• ASSIGNED TASK: Reproduce, with no edits, the line that contains "getitem (pre ++" and all the lines that follow it, ending with the last line of the records.

• WORKING DATA:
(* ================================================================== *)
(** * The cartesian data in closed form *)

(** What [convert_to_cartesian] stores for the samples [(Hs, thetas)] about
    the centre [zc], sample by sample. *)
Definition cartesian_of (zc : R) (Hs : list SurfaceState) (thetas : list R)
  : cartesian :=
  let pts := combine Hs thetas in
  let phi := linspace 0 (2 * PI) 20 in
  {| ct_x := map (fun p => fst (fst p) * sin (snd p)) pts;
     ct_z := map (fun p => zc + fst (fst p) * cos (snd p)) pts;
     ct_X := map (fun p =>
               map (fun ph => fst (fst p) * sin (snd p) * cos ph) phi) pts;
     ct_Y := map (fun p =>
               map (fun ph => fst (fst p) * sin (snd p) * sin ph) phi) pts;
     ct_Z := map (fun p => map (fun ph => fst (fst p) * cos (snd p)) phi) pts;
     ct_R := map (fun p =>
               map (fun ph =>
                      sqrt ((fst (fst p) * sin (snd p) * cos ph) ^ 2
                            + (fst (fst p) * sin (snd p) * sin ph) ^ 2
                            + (fst (fst p) * cos (snd p)) ^ 2)) phi) pts |}.

(* ================================================================== *)
(** * Properties of the runtime helpers *)

Lemma rbind_Ok {A B} (a : A) (k : A -> result B) : rbind (Ok a) k = k a.
Proof. reflexivity. Qed.

Lemma getitem_Some {A} (a : list A) i v :
  nth_error a i = Some v -> getitem a i = Ok v.
Proof. unfold getitem. now intros ->. Qed.

Lemma getitem_app_here {A} (pre post : list A) v :
  getitem (pre ++ v :: post) (length pre) = Ok v.
Proof.
  apply getitem_Some. rewrite nth_error_app2 by lia.
  now rewrite Nat.sub_diag.
Qed.

Lemma list_set_app_here {A} (pre post : list A) u v :
  list_set (pre ++ u :: post) (length pre) v = pre ++ v :: post.
Proof. induction pre as [|p pre IH]; simpl; [reflexivity | now rewrite IH]. Qed.

Lemma setitem_app_here {A} (pre post : list A) u v :
  setitem (pre ++ u :: post) (length pre) v = Ok (pre ++ v :: post).
Proof.
  unfold setitem.
  replace (length pre <? length (pre ++ u :: post))%nat with true.
  - now rewrite list_set_app_here.
  - symmetry. apply Nat.ltb_lt. rewrite length_app. simpl. lia.
Qed.

(** A loop over [range(len(l))] whose body only reads entry [i] of [l] is a
    left fold over [l]. *)
Lemma for_range_reads {S A} (body : nat -> S -> result S) (step : S -> A -> S)
  (post pre : list A) :
  (forall i a s, nth_error (pre ++ post) i = Some a ->
                 body i s = Ok (step s a)) ->
  forall s, for_range (seq (length pre) (length post)) body s
            = Ok (fold_left step post s).
Proof.
  revert pre. induction post as [|a post IH]; intros pre Hbody s.
  - reflexivity.
  - simpl. rewrite (Hbody (length pre) a s).
    + specialize (IH (pre ++ [a])). rewrite length_app in IH. simpl in IH.
      rewrite Nat.add_1_r in IH. apply IH.
      intros i b s' Hi. apply Hbody. now rewrite <- app_assoc in Hi.
    + rewrite nth_error_app2 by lia. now rewrite Nat.sub_diag.
Qed.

• FINISHED EXERCISE:
  getitem (pre ++ v :: post) (length pre) = Ok v.
Proof.
  apply getitem_Some. rewrite nth_error_app2 by lia.
  now rewrite Nat.sub_diag.
Qed.

Lemma list_set_app_here {A} (pre post : list A) u v :
  list_set (pre ++ u :: post) (length pre) v = pre ++ v :: post.
Proof. induction pre as [|p pre IH]; simpl; [reflexivity | now rewrite IH]. Qed.

Lemma setitem_app_here {A} (pre post : list A) u v :
  setitem (pre ++ u :: post) (length pre) v = Ok (pre ++ v :: post).
Proof.
  unfold setitem.
  replace (length pre <? length (pre ++ u :: post))%nat with true.
  - now rewrite list_set_app_here.
  - symmetry. apply Nat.ltb_lt. rewrite length_app. simpl. lia.
Qed.

(** A loop over [range(len(l))] whose body only reads entry [i] of [l] is a
    left fold over [l]. *)
Lemma for_range_reads {S A} (body : nat -> S -> result S) (step : S -> A -> S)
  (post pre : list A) :
  (forall i a s, nth_error (pre ++ post) i = Some a ->
                 body i s = Ok (step s a)) ->
  forall s, for_range (seq (length pre) (length post)) body s
            = Ok (fold_left step post s).
Proof.
  revert pre. induction post as [|a post IH]; intros pre Hbody s.
  - reflexivity.
  - simpl. rewrite (Hbody (length pre) a s).
    + specialize (IH (pre ++ [a])). rewrite length_app in IH. simpl in IH.
      rewrite Nat.add_1_r in IH. apply IH.
      intros i b s' Hi. apply Hbody. now rewrite <- app_assoc in Hi.
    + rewrite nth_error_app2 by lia. now rewrite Nat.sub_diag.
Qed.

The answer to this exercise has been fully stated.